▸ Work request
Would you print every entry exactly as it appears?

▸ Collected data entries
• • • •

(** Every outcome of the sizing stage, once the two references are
    followed. *)
Lemma calculate_anode_properties_run (h : heap) (c a : Electrode.t) :
  h !! cathode = Some (OElectrode c) ->
  h !! anode = Some (OElectrode a) ->
  Cell.calculate_anode_properties cathode anode n_p_ratio h
  = match getitem (Electrode.mass_ratio a) "am" with
    | Raise e => (Raise e, h)
    | Ok m_am =>
        match pydiv (Electrode.areal_capacity c * n_p_ratio)
                    (sizing_divisor a m_am) with
        | Raise e => (Raise e, h)
        | Ok x => (Ok tt, <[anode := OElectrode (sized_anode a x m_am)]> h)
        end
    end.
Proof.
  intros Hc Ha. unfold Cell.calculate_anode_properties.
  rewrite (bind_Ok _ _ _ _ _ (get_electrode_Ok _ _ _ Hc)).
  unfold bind at 1. rewrite (update_electrode_run _ _ _ _ Ha).
  unfold Cell.required_anode_thickness.
  destruct (getitem (Electrode.mass_ratio a) "am") as [m|e] eqn:Hm;
    [|reflexivity].
  cbn [rbind]. fold (sizing_divisor a m).
  destruct (pydiv _ (sizing_divisor a m)) as [x|e] eqn:Hx; [|reflexivity].
  cbn [rbind].
  rewrite (update_electrode_run _ _ _ _ (lookup_insert_same _ _ _ _ Ha)).
  unfold Electrode.calculate_areal_capacity.
  cbn [Electrode.mass_ratio Electrode.set_thickness]. rewrite Hm.
  cbn [rbind]. now rewrite list_insert_insert_eq.
Qed.

Lemma calculate_anode_properties_no_cathode (h : heap) :
  (forall c, h !! cathode <> Some (OElectrode c)) ->
  Cell.calculate_anode_properties cathode anode n_p_ratio h
  = (Raise AttributeError, h).
Proof.
  intros Hc. unfold Cell.calculate_anode_properties, bind, get_electrode.
  destruct (h !! cathode) as [[c| | | |]|]; try reflexivity.
  now destruct (Hc c).
Qed.

End Outcomes.

(** C8.  Cell construction writes the anode's [thickness] and
    [areal_capacity], the electrolyte's [volume] and [volume_per_ah], and
    the computed attributes of the new Cell, and nothing else.  Whether the
    construction returns or raises: every object other than the anode and
    the electrolyte is left as it was, in particular the cathode (an object
    distinct from the anode), the separator, the pouch and the tabs; the
    anode keeps all its other attributes and so does the electrolyte; and
    the Cell that is returned carries the nine constructor arguments
    unchanged. *)
Theorem construction_frame
    (cathode anode separator electrolyte format tabs : loc)
    (layers_number : Z) (n_p_ratio ice : Q) (h : heap) :
  let outcome :=
    Cell.new cathode anode separator electrolyte format tabs layers_number
      n_p_ratio ice h in
  let h' := snd outcome in
  (forall l, l <> anode -> l <> electrolyte -> h' !! l = h !! l)
  /\ (forall c, cathode <> anode -> h !! cathode = Some (OElectrode c) ->
      h' !! cathode = Some (OElectrode c))
  /\ (forall s, h !! separator = Some (OSeparator s) ->
      h' !! separator = Some (OSeparator s))
  /\ (forall p, h !! format = Some (OPouch p) ->
      h' !! format = Some (OPouch p))
  /\ (forall b, h !! tabs = Some (OTab b) -> h' !! tabs = Some (OTab b))
  /\ (forall a, h !! anode = Some (OElectrode a) ->
      exists a', h' !! anode = Some (OElectrode a') /\ Frame.electrode a a')
  /\ (forall l, h !! electrolyte = Some (OElectrolyte l) ->
      exists l', h' !! electrolyte = Some (OElectrolyte l')
                 /\ Frame.electrolyte l l')
  /\ (forall cell, fst outcome = Ok cell ->
      Cell.cathode cell = cathode /\ Cell.anode cell = anode
      /\ Cell.separator cell = separator
      /\ Cell.electrolyte cell = electrolyte
      /\ Cell.format cell = format /\ Cell.tabs cell = tabs
      /\ Cell.layers_number cell = layers_number
      /\ Cell.n_p_ratio cell = n_p_ratio /\ Cell.ice cell = ice).
Proof.
  intros outcome h'.
  pose proof (keeps_new cathode anode separator electrolyte format tabs
                layers_number n_p_ratio ice h) as F.
  fold outcome in F. fold h' in F.
  repeat apply conj.
  - intros l Ha Hl.
    destruct (F l) as [E|[(E & _)|(E & _)]]; congruence.
  - intros c Hne Hc.
    destruct (F cathode) as [E|[(E & _)|(_ & e & e' & E & _)]]; congruence.
  - intros s Hs.
    destruct (F separator)
      as [E|[(_ & e & e' & E & _)|(_ & e & e' & E & _)]]; congruence.
  - intros p Hp.
    destruct (F format)
      as [E|[(_ & e & e' & E & _)|(_ & e & e' & E & _)]]; congruence.
  - intros b Hb.
    destruct (F tabs)
      as [E|[(_ & e & e' & E & _)|(_ & e & e' & E & _)]]; congruence.
  - intros a Ha.
    destruct (F anode)
      as [E|[(_ & e & e' & E & E' & Fe)|(_ & e & e' & E & _)]];
      [|rewrite Ha in E; injection E as <-|congruence].
    + exists a. split; [congruence | apply frame_electrode_refl].
    + exists e'. auto.
  - intros l Hl.
    destruct (F electrolyte)
      as [E|[(_ & e & e' & E & _)|(_ & e & e' & E & E' & Fe)]];
      [|congruence|rewrite Hl in E; injection E as <-].
    + exists l. split; [congruence | apply frame_electrolyte_refl].
    + exists e'. auto.
  - intros cell Hcell. subst h'.
    destruct outcome as [r h1] eqn:E. simpl in Hcell. subst r.
    apply new_Ok_stages in E as (h2 & _ & []). simpl. auto 10.
Qed.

• • • •

▸ Response to this exercise
(** Every outcome of the sizing stage, once the two references are
    followed. *)
Lemma calculate_anode_properties_run (h : heap) (c a : Electrode.t) :
  h !! cathode = Some (OElectrode c) ->
  h !! anode = Some (OElectrode a) ->
  Cell.calculate_anode_properties cathode anode n_p_ratio h
  = match getitem (Electrode.mass_ratio a) "am" with
    | Raise e => (Raise e, h)
    | Ok m_am =>
        match pydiv (Electrode.areal_capacity c * n_p_ratio)
                    (sizing_divisor a m_am) with
        | Raise e => (Raise e, h)
        | Ok x => (Ok tt, <[anode := OElectrode (sized_anode a x m_am)]> h)
        end
    end.
Proof.
  intros Hc Ha. unfold Cell.calculate_anode_properties.
  rewrite (bind_Ok _ _ _ _ _ (get_electrode_Ok _ _ _ Hc)).
  unfold bind at 1. rewrite (update_electrode_run _ _ _ _ Ha).
  unfold Cell.required_anode_thickness.
  destruct (getitem (Electrode.mass_ratio a) "am") as [m|e] eqn:Hm;
    [|reflexivity].
  cbn [rbind]. fold (sizing_divisor a m).
  destruct (pydiv _ (sizing_divisor a m)) as [x|e] eqn:Hx; [|reflexivity].
  cbn [rbind].
  rewrite (update_electrode_run _ _ _ _ (lookup_insert_same _ _ _ _ Ha)).
  unfold Electrode.calculate_areal_capacity.
  cbn [Electrode.mass_ratio Electrode.set_thickness]. rewrite Hm.
  cbn [rbind]. now rewrite list_insert_insert_eq.
Qed.

Lemma calculate_anode_properties_no_cathode (h : heap) :
  (forall c, h !! cathode <> Some (OElectrode c)) ->
  Cell.calculate_anode_properties cathode anode n_p_ratio h
  = (Raise AttributeError, h).
Proof.
  intros Hc. unfold Cell.calculate_anode_properties, bind, get_electrode.
  destruct (h !! cathode) as [[c| | | |]|]; try reflexivity.
  now destruct (Hc c).
Qed.

End Outcomes.

(** C8.  Cell construction writes the anode's [thickness] and
    [areal_capacity], the electrolyte's [volume] and [volume_per_ah], and
    the computed attributes of the new Cell, and nothing else.  Whether the
    construction returns or raises: every object other than the anode and
    the electrolyte is left as it was, in particular the cathode (an object
    distinct from the anode), the separator, the pouch and the tabs; the
    anode keeps all its other attributes and so does the electrolyte; and
    the Cell that is returned carries the nine constructor arguments
    unchanged. *)
Theorem construction_frame
    (cathode anode separator electrolyte format tabs : loc)
    (layers_number : Z) (n_p_ratio ice : Q) (h : heap) :
  let outcome :=
    Cell.new cathode anode separator electrolyte format tabs layers_number
      n_p_ratio ice h in
  let h' := snd outcome in
  (forall l, l <> anode -> l <> electrolyte -> h' !! l = h !! l)
  /\ (forall c, cathode <> anode -> h !! cathode = Some (OElectrode c) ->
      h' !! cathode = Some (OElectrode c))
  /\ (forall s, h !! separator = Some (OSeparator s) ->
      h' !! separator = Some (OSeparator s))
  /\ (forall p, h !! format = Some (OPouch p) ->
      h' !! format = Some (OPouch p))
  /\ (forall b, h !! tabs = Some (OTab b) -> h' !! tabs = Some (OTab b))
  /\ (forall a, h !! anode = Some (OElectrode a) ->
      exists a', h' !! anode = Some (OElectrode a') /\ Frame.electrode a a')
  /\ (forall l, h !! electrolyte = Some (OElectrolyte l) ->
      exists l', h' !! electrolyte = Some (OElectrolyte l')
                 /\ Frame.electrolyte l l')
  /\ (forall cell, fst outcome = Ok cell ->
      Cell.cathode cell = cathode /\ Cell.anode cell = anode
      /\ Cell.separator cell = separator
      /\ Cell.electrolyte cell = electrolyte
      /\ Cell.format cell = format /\ Cell.tabs cell = tabs
      /\ Cell.layers_number cell = layers_number
      /\ Cell.n_p_ratio cell = n_p_ratio /\ Cell.ice cell = ice).
Proof.
  intros outcome h'.
  pose proof (keeps_new cathode anode separator electrolyte format tabs
                layers_number n_p_ratio ice h) as F.
  fold outcome in F. fold h' in F.
  repeat apply conj.
  - intros l Ha Hl.
    destruct (F l) as [E|[(E & _)|(E & _)]]; congruence.
  - intros c Hne Hc.
    destruct (F cathode) as [E|[(E & _)|(_ & e & e' & E & _)]]; congruence.
  - intros s Hs.
    destruct (F separator)
      as [E|[(_ & e & e' & E & _)|(_ & e & e' & E & _)]]; congruence.
  - intros p Hp.
    destruct (F format)
      as [E|[(_ & e & e' & E & _)|(_ & e & e' & E & _)]]; congruence.
  - intros b Hb.
    destruct (F tabs)
      as [E|[(_ & e & e' & E & _)|(_ & e & e' & E & _)]]; congruence.
  - intros a Ha.
    destruct (F anode)
      as [E|[(_ & e & e' & E & E' & Fe)|(_ & e & e' & E & _)]];
      [|rewrite Ha in E; injection E as <-|congruence].
    + exists a. split; [congruence | apply frame_electrode_refl].
    + exists e'. auto.
  - intros l Hl.
    destruct (F electrolyte)
      as [E|[(_ & e & e' & E & _)|(_ & e & e' & E & E' & Fe)]];
      [|congruence|rewrite Hl in E; injection E as <-].
    + exists l. split; [congruence | apply frame_electrolyte_refl].
    + exists e'. auto.
  - intros cell Hcell. subst h'.
    destruct outcome as [r h1] eqn:E. simpl in Hcell. subst r.
    apply new_Ok_stages in E as (h2 & _ & []). simpl. auto 10.
Qed.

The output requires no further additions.